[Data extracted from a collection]
# # # # #

Lemma insert_absent_nodes sys key data s :
  set_wf s → key ≠ uninitialized → sys ∉ owned s → abs s !! key = None →
  ∃ a s', insert sys key data s = Ok (a, true, s') ∧ set_wf s' ∧ m_Nodes s' ≡ₚ Node a key data :: m_Nodes s ∧
    abs s' = <[key := data]> (abs s) ∧ deref (m_Nodes s') a = Some (Node a key data).
Proof.
  intros Hs Hk Hsys Hv. unfold insert. rewrite name_id_ok by done. simpl.
  destruct (set_wf_nodes _ Hs) as (order & seg & Hr).
  apply abs_lookup_None in Hv.
  destruct (lookup_node_spec _ _ _ _ key Hr) as [(n & Hn & Hnk & _)|[Hno ->]]; simpl.
  { exfalso. apply Hv, list_elem_of_fmap. eauto. }
  destruct (allocate sys (m_Pool s)) as [a pool] eqn:Ea.
  assert (Ha : (a ∉ (n_addr <$> m_Nodes s)) ∧ NoDup ((n_addr <$> m_Nodes s) ++ a :: pool)
               ∧ length pool ≤ max_pool_size).
  { pose proof (set_wf_owned _ Hs) as Hnd. pose proof (set_wf_pool _ Hs) as Hpl.
    unfold owned in Hnd, Hsys. unfold allocate in Ea.
    destruct (m_Pool s) as [|p rest]; simplify_eq; simpl in *.
    - rewrite app_nil_r in Hnd, Hsys. repeat split; [done| |lia].
      apply NoDup_app. repeat split; [done|set_solver|apply NoDup_singleton].
    - repeat split; [|done|lia]. apply NoDup_app in Hnd as (_ & Hd & _). set_solver. }
  destruct Ha as (Ha & Hnd & Hpl).
  destruct (link_node_spec _ _ _ _ (Node a key data) Hr Ha Hv) as (l' & tbl' & Hlk & Hwf & Hp).
  simpl in Hlk. rewrite Hlk. simpl. eexists _, _. split; [done|].
  assert (Hs' : set_wf (AttributeSet l' tbl' pool)).
  { split; simpl; [done| | |done].
    - rewrite Hp. constructor; [done|]. apply Hs.
    - unfold owned. simpl. rewrite Hp. simpl. by rewrite Permutation_middle. }
  split; [done|]. split; [done|]. split.
  - unfold abs. simpl. rewrite (to_map_perm l' (Node a key data :: m_Nodes s));
      [done| |done]. by eapply wf_keys_NoDup.
  - apply (deref_node (AttributeSet l' tbl' pool) (Node a key data)); [done|].
    simpl. rewrite Hp. set_solver.
Qed.
(* ===== verification/AttributeValueSet.v ===== *)
(** [attribute_value_set] (src/src/attribute_value_set.cpp): the attribute
    values of one log record. Values are acquired lazily: a lookup first
    searches the nodes already acquired, then asks the source, the thread and
    the global attribute set, in that order; [freeze] acquires everything that
    is left. *)

From Stdlib Require Import ZArith.
From stdpp Require Import base numbers gmap sorting functions list.
From S2P Require Import Prelude BucketList AttributeSet.

(** A value with the [m_DynamicallyAllocated] flag of its node. *)
Abbreviation vnode V := (node (V * bool)).

Record attribute_value_set (V S : Type) := ValueSet {
  m_pSourceAttributes : option S;
  m_pThreadAttributes : option S;
  m_pGlobalAttributes : option S;
  v_Nodes : list (vnode V);
  v_Buckets : list bucket;
  (** The unused slots [m_pEnd .. m_pEOS) of the preallocated storage. *)
  v_Storage : list addr }.
Arguments ValueSet {V S}.
Arguments m_pSourceAttributes {V S} _.
Arguments m_pThreadAttributes {V S} _.
Arguments m_pGlobalAttributes {V S} _.
Arguments v_Nodes {V S} _.
Arguments v_Buckets {V S} _.
Arguments v_Storage {V S} _.

(** Operator [new]: an address that is not in use. *)
Definition new_addr (used : list addr) : addr := N.succ (foldr N.max 0%N used).
(* ===== verification/Core.v ===== *)
(** The logging core (src/src/core.cpp): the registry of sinks, the global
    and thread-specific attributes, and the two halves of a log statement:
    [open_record] filters a record and collects the sinks that accept it,
    [push_record_move] passes it to these sinks. *)

From Stdlib Require Import ZArith.
From stdpp Require Import base numbers gmap sorting functions list.
From S2P Require Import Prelude BucketList AttributeSet AttributeValueSet.

(** A sink is known by the identity of its object. *)
Abbreviation sink_id := nat.

(** A filter is user code that looks attribute values up, may act on the
    world (take a lock, run the sink's own exception handler), may throw and
    may handle what its parts throw. *)
Inductive query (V W : Type) : Type :=
| QRet (accept : bool)
| QThrow (e : exn)
| QFind (key : N) (k : option V → query V W)
| QDo (act : W → outcome bool * W) (k : bool → query V W)
| QTry (body : query V W) (handler : exn → query V W).
Arguments QRet {V W}.
Arguments QThrow {V W}.
Arguments QFind {V W}.
Arguments QDo {V W}.
Arguments QTry {V W}.

(** The record implementation. The accepting sinks are weak pointers; their
    number is [m_accepting_sink_count]. *)
Record private_data (V AS : Type) := PrivateData {
  m_attribute_values : attribute_value_set V AS;
  m_accepting_sinks : list sink_id;
  m_accepting_sink_capacity : Z;
  m_detach_from_thread_needed : bool }.
Arguments PrivateData {V AS}.
Arguments m_attribute_values {V AS} _.
Arguments m_accepting_sinks {V AS} _.
Arguments m_accepting_sink_capacity {V AS} _.
Arguments m_detach_from_thread_needed {V AS} _.

(** The virtual functions of a sink; [expired] tells whether the sink object
    has been destroyed, which is what [weak_ptr::lock] finds out. *)
Record sink_ops (V AS W : Type) := SinkOps {
  will_consume : sink_id → query V W;
  is_cross_thread : sink_id → bool;
  try_consume : sink_id → private_data V AS → sm W bool;
  consume : sink_id → private_data V AS → sm W unit;
  flush_sink : sink_id → sm W unit;
  expired : sink_id → W → bool }.
Arguments SinkOps {V AS W}.
Arguments will_consume {V AS W} _ _.
Arguments is_cross_thread {V AS W} _ _.
Arguments try_consume {V AS W} _ _ _.
Arguments consume {V AS W} _ _ _.
Arguments flush_sink {V AS W} _ _.
Arguments expired {V AS W} _ _ _.

Record thread_data (AS R : Type) := ThreadData {
  m_thread_attributes : AS;
  m_rng : R }.
Arguments ThreadData {AS R}.
Arguments m_thread_attributes {AS R} _.
Arguments m_rng {AS R} _.

(** [core::implementation]; an empty filter accepts everything, an empty
    exception handler is [None]. *)
Record core (V AS R W : Type) := Core {
  m_sinks : list sink_id;
  m_default_sink : sink_id;
  m_global_attributes : AS;
  m_thread_data : gmap nat (thread_data AS R);
  m_enabled : bool;
  m_filter : query V W;
  m_exception_handler : option (exn → sm W unit) }.
Arguments Core {V AS R W}.
Arguments m_sinks {V AS R W} _.
Arguments m_default_sink {V AS R W} _.
Arguments m_global_attributes {V AS R W} _.
Arguments m_thread_data {V AS R W} _.
Arguments m_enabled {V AS R W} _.
Arguments m_filter {V AS R W} _.
Arguments m_exception_handler {V AS R W} _.

(** * Operations *)

(** [catch (...) { if (m_exception_handler.empty()) throw; m_exception_handler(); }] *)
Definition handle {W} (h : option (exn → sm W unit)) (e : exn) : sm W unit :=
  match h with
  | None => sm_throw e
  | Some f => f e
  end.

(** [a[i]] and [a[j]] exchange their values; an index out of range is
    undefined. *)
Definition swap {A} (a : list A) (i j : nat) : outcome (list A) :=
  match a !! i, a !! j with
  | Some x, Some y => Ok (<[j := x]> (<[i := y]> a))
  | _, _ => Stuck
  end.

(** The random number generator of Boost.Random. *)
Class Rng (R : Type) := {
  rng_seed : nat → R;
  rng_next : R → Z * R }.

(** [random_shuffle(begin, end, rng)] with [it] at index [it]; [n] is
    [end - it]. *)
Fixpoint shuffle_loop {A R} `{!Rng R} (n it : nat) (a : list A) (rng : R) : outcome (list A * R) :=
  match n with
  | 0 => Ok (a, rng)
  | S n' =>
      let '(x, rng') := rng_next rng in
      let where_ := Z.to_nat (x mod (Z.of_nat it + 1)) in
      let* a' := (if decide (where_ = it) then Ok a else swap a where_ it) in
      shuffle_loop n' (S it) a' rng'
  end.

Definition random_shuffle {A R} `{!Rng R} (end_ : nat) (a : list A) (rng : R) : outcome (list A * R) :=
  shuffle_loop (end_ - 1) 1 a rng.

Section operations.
Context {A V AS R W : Type} `{!AttrStore A AS} `{!Rng R}.
Context (get_value : A → W → outcome V * W).
(** [attribute_value::detach_from_thread]: user code that may throw. *)
Context (detach_from_thread : V → sm W V).
Context (ops : sink_ops V AS W).
(** The default-constructed (empty) attribute set of a new thread. *)
Context (empty_attrs : AS).

Abbreviation vset := (attribute_value_set V AS).
Abbreviation rec := (private_data V AS).
Abbreviation core_t := (core V AS R W).
Implicit Types (c : core_t) (w : W) (v : vset) (p : rec) (s : sink_id).

(** ** The registry of sinks, attributes, filter and handler *)

Definition set_sinks l c : core_t := Core l (m_default_sink c) (m_global_attributes c)
  (m_thread_data c) (m_enabled c) (m_filter c) (m_exception_handler c).
Definition with_threads t c : core_t := Core (m_sinks c) (m_default_sink c) (m_global_attributes c)
  t (m_enabled c) (m_filter c) (m_exception_handler c).

Definition set_logging_enabled (enabled : bool) c : bool * core_t :=
  (m_enabled c, Core (m_sinks c) (m_default_sink c) (m_global_attributes c)
    (m_thread_data c) enabled (m_filter c) (m_exception_handler c)).

Definition add_sink s c : core_t :=
  if decide (s ∈ m_sinks c) then c else set_sinks (m_sinks c ++ [s]) c.

Fixpoint erase_first s (l : list sink_id) : list sink_id :=
  match l with
  | [] => []
  | x :: t => if decide (x = s) then t else x :: erase_first s t
  end.

Definition remove_sink s c : core_t := set_sinks (erase_first s (m_sinks c)) c.

Definition remove_all_sinks c : core_t := set_sinks [] c.

Definition set_global_attributes (attrs : AS) c : core_t := Core (m_sinks c) (m_default_sink c) attrs
  (m_thread_data c) (m_enabled c) (m_filter c) (m_exception_handler c).

Definition set_filter (f : query V W) c : core_t := Core (m_sinks c) (m_default_sink c)
  (m_global_attributes c) (m_thread_data c) (m_enabled c) f (m_exception_handler c).

Definition reset_filter c : core_t := set_filter (QRet true) c.

Definition set_exception_handler h c : core_t := Core (m_sinks c) (m_default_sink c)
  (m_global_attributes c) (m_thread_data c) (m_enabled c) (m_filter c) h.

(** [get_thread_data] with [init_thread_data]: creates the calling thread's
    data on first use. *)
Definition get_thread_data (tid : nat) c : thread_data AS R * core_t :=
  match m_thread_data c !! tid with
  | Some d => (d, c)
  | None =>
      let d := ThreadData empty_attrs (rng_seed tid) in
      (d, with_threads (<[tid := d]> (m_thread_data c)) c)
  end.

Definition set_thread_attributes (tid : nat) (attrs : AS) c : core_t :=
  let '(d, c') := get_thread_data tid c in
  with_threads (<[tid := ThreadData attrs (m_rng d)]> (m_thread_data c')) c'.

(** ** Opening a record *)

Fixpoint eval (q : query V W) : sm (vset * W) bool :=
  match q with
  | QRet b => mret b
  | QThrow e => sm_throw e
  | QFind key k => x ← find_value get_value key; eval (k x)
  | QDo act k => λ '(v, w), let '(r, w') := act w in
      match r with
      | Ok b => eval (k b) (v, w')
      | Throw e => (Throw e, (v, w'))
      | Stuck => (Stuck, (v, w'))
      end
  | QTry body handler => sm_catch (eval body) (λ e, eval (handler e))
  end.

(** The source attributes of the three [open_record] overloads. *)
Inductive source_attributes : Type :=
| FromSet (attrs : AS)
| FromValues (values : vset)
| FromMoved (values : vset).
#[export] Program Instance file_collector_interface {FS P} `{!FileSystem FS P} `{!FileSystemSafe FS P}
    {extract : ExtractUint} (frac : Z) : Collector (file_collector P) FS P := {|
  collector_store_file := store_file;
  collector_is_in_storage := is_in_storage;
  collector_scan_for_files := scan_for_files frac;
  collector_ok := accounted |}.
Next Obligation.
  intros FS P ? ? ? frac p c w Hc. pose proof (store_file_ok p c w Hc) as H. simpl.
  destruct (store_file p (c, w)) as [[]  [c' w']]; [apply H|apply H|done].
Qed.
Next Obligation.
  intros FS P ? ? ? frac m p c w Hc. pose proof (scan_for_files_ok frac m p c w Hc) as H. simpl.
  destruct (scan_for_files frac m p (c, w)) as [[r|e|] [c' w']]; [|by rewrite H|done].
  destruct H as (? & _ & found & _ & Hf & _ & _ & Hl). split; [done|]. intros n Hn.
  rewrite Hl in Hn. by eapply found_counter_range.
Qed.

(** * Theorems *)

(** C13: storing a file keeps the account of the total size exact (modulo the
    width of [uintmax_t]) on every path, exceptions included, and never uses
    an invalid entry. On success the new file is the last entry; the other
    entries are what is left of the known files (without the entry of the file
    itself) by walking them from the oldest one: a file is erased only while the
    total size, the free space or the number of files would exceed the limits,
    and as long as they would, every file is erased unless it cannot be erased or
    the free space cannot be found out after it was; the newer files are all
    kept. Afterwards the limits hold, or every file left could not be erased.
    The file system has no undefined behaviour. *)
Theorem store_file_limits {FS P} `{!FileSystem FS P} `{!FileSystemSafe FS P} (src_path : P)
    (c : file_collector P) (w : FS) :
  accounted c →
  match store_file src_path (c, w) with
  | (Ok _, (c', _)) => accounted c' ∧ same_config c c' ∧
      ∃ info known old free free', m_Files c' = old ++ [info] ∧
        (∃ w, (file_size src_path w).1 = Ok (m_Size info)) ∧
        forgotten (m_Path info) (m_Files c) known ∧ measured c free ∧
        erasing c (m_Size info) free [] known old free' ∧
        (m_TotalSize c' ≤ m_MaxSize c ∧ Z.of_nat (length (m_Files c')) ≤ m_MaxFiles c ∧
           (m_MinFreeSpace c = 0 ∨ m_MinFreeSpace c ≤ free') ∨
         Forall (unerasable c) old)
  | (Throw _, (c', _)) => accounted c' ∧ same_config c c'
  | (Stuck, _) => False
  end.
Proof.
  intros Hc. pose proof (store_file_ok src_path c w Hc) as H.
  destruct (store_file src_path (c, w)) as [[]  [c' w']]; [|done|done].
  destruct H as (Ha & Hs & info & known & old & free & free' & Hf & Hsz & Hk & Hm & He). split_and!; [done..|].
  exists info, known, old, free, free'. split_and!; [done..|].
  destruct (erasing_limits _ _ _ _ _ _ _ He (Forall_nil_2 _)) as [Hlim|Hun]; [left|by right].
  unfold over, over_limit in Hlim. simpl in Hlim. to_prop. rewrite Ha, Hf, total_size_app, length_app. simpl.
  rewrite u64_add_l in *. rewrite Z.add_0_r. split_and!; [lia|lia|].
  destruct (decide (m_MinFreeSpace c = 0)); [by left|right]. naive_solver lia.
Qed.
(** ** The other operations *)

Lemma flush_ok b w : ∃ f w', flush (b, w) = (Ok (), (set_file f b, w')) ∧
  stream_is_open f = stream_is_open (m_File b).
Proof.
  unfold flush, sm_get. rewrite sm_bind_run. destruct (stream_is_open (m_File b)) eqn:Eo.
  - destruct (on_stream_ok stream_flush b w) as (f & w' & -> & Hf); [apply stream_flush_open|].
    exists f, w'. by rewrite Hf.
  - exists (m_File b), w. split; [by destruct b|done].
Qed.

(** The destructor does not throw. *)
Lemma destroy_ok s b w :
  settings_ok s → backend_ok b → ∃ b' w', destroy s (b, w) = (Ok (), (b', w')) ∧ backend_ok b'.
Proof.
  intros (_ & Hch & _) Hb. unfold destroy, sm_get. rewrite sm_bind_run.
  destruct (_ && _ && _); [|by exists b, w]. unfold sm_catch.
  pose proof (rotate_file_ok s (m_CloseHandler s) b w Hch ltac:(apply Hb) ltac:(apply Hb)) as Hr.
  destruct (rotate_file s (m_CloseHandler s) (b, w)) as [[[]|e|] [b' w']]; [| |done];
    eexists _, _; (split; [done|]); by eapply steady_ok; [|apply Hr].
Qed.

(** What scanning does to the counter. *)
Definition scan_counter (update : bool) b b' : Prop :=
  (m_FileCounter b' = m_FileCounter b ∧ m_FileCounterIsLastUsed b' = m_FileCounterIsLastUsed b) ∨
  (update = true ∧ m_FileCounterIsLastUsed b' = true ∧
   (m_FileCounterIsLastUsed b = true → counter_not_older (Some (m_FileCounter b)) (m_FileCounter b') = true)).
Inductive step : queue → queue → Prop :=
(** [enqueue] and [try_enqueue]; the latter gives up when the queue is full
    or the mutex is taken, which changes nothing. *)
| step_enqueue r q : step q (enqueue_attempt r q)
| step_try_enqueue r q : full q = false → step q (push r q)
(** A producer whose context was unlinked runs again. *)
| step_resume r l1 l2 q :
    woken q = l1 ++ (r, true) :: l2 → step q (enqueue_attempt r (set_woken (l1 ++ l2) q))
| step_give_up r l1 l2 q :
    woken q = l1 ++ (r, false) :: l2 → step q (discard r (set_woken (l1 ++ l2) q))
(** [try_dequeue] *)
| step_try_dequeue e rest q :
    next_element (items q) e rest → step q (take_element e rest q)
(** [try_dequeue_ready], and [dequeue_ready] when it is not interrupted. *)
| step_dequeue_ready e rest q :
    next_element (items q) e rest → ready e q → step q (take_element e rest q)
(** [dequeue_ready] on an empty queue. *)
| step_sleep q :
    items q = [] → interruption_requested q = false →
    step q (Queue [] (waiting q) (woken q) true false (now q) (accepted q) (taken q) (discarded q)
              (interrupts q))
(** [dequeue_ready] returns [false]. *)
| step_interrupted q :
    interruption_requested q = true →
    step q (Queue (items q) (waiting q) (woken q) false false (now q) (accepted q) (taken q) (discarded q)
              (interrupts q))
| step_interrupt q : step q (interrupt q)
| step_tick t q :
    (now q ≤ t)%Z →
    step q (Queue (items q) (waiting q) (woken q) (asleep q) (interruption_requested q) t
              (accepted q) (taken q) (discarded q) (interrupts q)).

Definition reachable : queue → Prop := rtc step empty_queue.

(** * Invariant *)

(** The woken producers that are going to try again. *)
Definition retrying (q : queue) : nat := length (filter (λ x, x.2 = true) (woken q)).
(* ===== verification/Locks.v ===== *)
(** Locks of multithreaded loggers: the lock guards of
    src/include/boost/log/detail/locks.hpp, the choice of a lock among those
    that the features of a logger require (utility/strictest_lock.hpp), and the
    locks that the methods of a composite logger take
    (sources/basic_logger.hpp and the features beside it).

    Any number of threads call methods of loggers. A method is the sequence in
    which it locks and unlocks mutexes; the mutex of a logger may be owned by
    one thread exclusively, or shared by several. A thread that waits for a
    mutex waits for its owners, also when it is one of them, as with
    [boost::shared_mutex], the mutex of loggers that are declared by
    BOOST_LOG_DECLARE_LOGGER_MT. (For a mutex of POSIX threads, [light_rw_mutex],
    the call may fail instead, and the code does not notice it.) Attributes and
    filters that the core calls for a record do not use the logger. *)

From Stdlib Require Import ZArith.
From stdpp Require Import base numbers list gmap relations.
From S2P Require Import Prelude.

(** * Lock types *)

(** [lock_access_mode], which stands for the lock types: [no_lock],
    [shared_lock_guard] and [exclusive_lock_guard]. *)
Inductive lock_access_mode := unlocked_access | shared_access | exclusive_access.
(** A call of [flush] may return while a record that was enqueued before
    the call has not been fed: the feeding thread has just found the queue
    empty; it sees the request, flushes the backend and resets the flag without
    looking at the queue again. *)
Lemma flush_misses_record :
  ∃ x y, sink_reachable fifo x ∧ threads x = [flush_check by_run; finished false] ∧
    accepted (m_queue (shared x)) = [7] ∧
    runs (System (threads x ++ [flush_starting]) (shared x)) y ∧
    threads y !! 2 = Some (finished false) ∧ m_StopRequested (shared y) = false ∧ fed (shared y) = [].
Proof.
  eexists (System _ _), _. split_and!.
  - exists true. cbn. go 0 @start_feeding. go 0 @loop_continues. go 0 @loop_chooses. go 0 @loop_breaks.
    call (consuming 7). go 1 @consume_enters. go 1 @consume_enqueues. arrived.
  - reflexivity.
  - reflexivity.
  - cbn. go 2 @flush_started. go 0 @flush_is_requested. go 0 @backend_flushed. go 0 @flag_cleared.
    go 2 @flush_woken_done. arrived.
  - reflexivity.
  - reflexivity.
  - reflexivity.
Qed.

# # # # #

> WHAT IS REQUIRED
From the records above, copy out the line with "step_dequeue_ready e rest", the line with "interruption_requested q = true →", and every line between them, word for word.

> TASK ANSWER
| step_dequeue_ready e rest q :
    next_element (items q) e rest → ready e q → step q (take_element e rest q)
(** [dequeue_ready] on an empty queue. *)
| step_sleep q :
    items q = [] → interruption_requested q = false →
    step q (Queue [] (waiting q) (woken q) true false (now q) (accepted q) (taken q) (discarded q)
              (interrupts q))
(** [dequeue_ready] returns [false]. *)
| step_interrupted q :
    interruption_requested q = true →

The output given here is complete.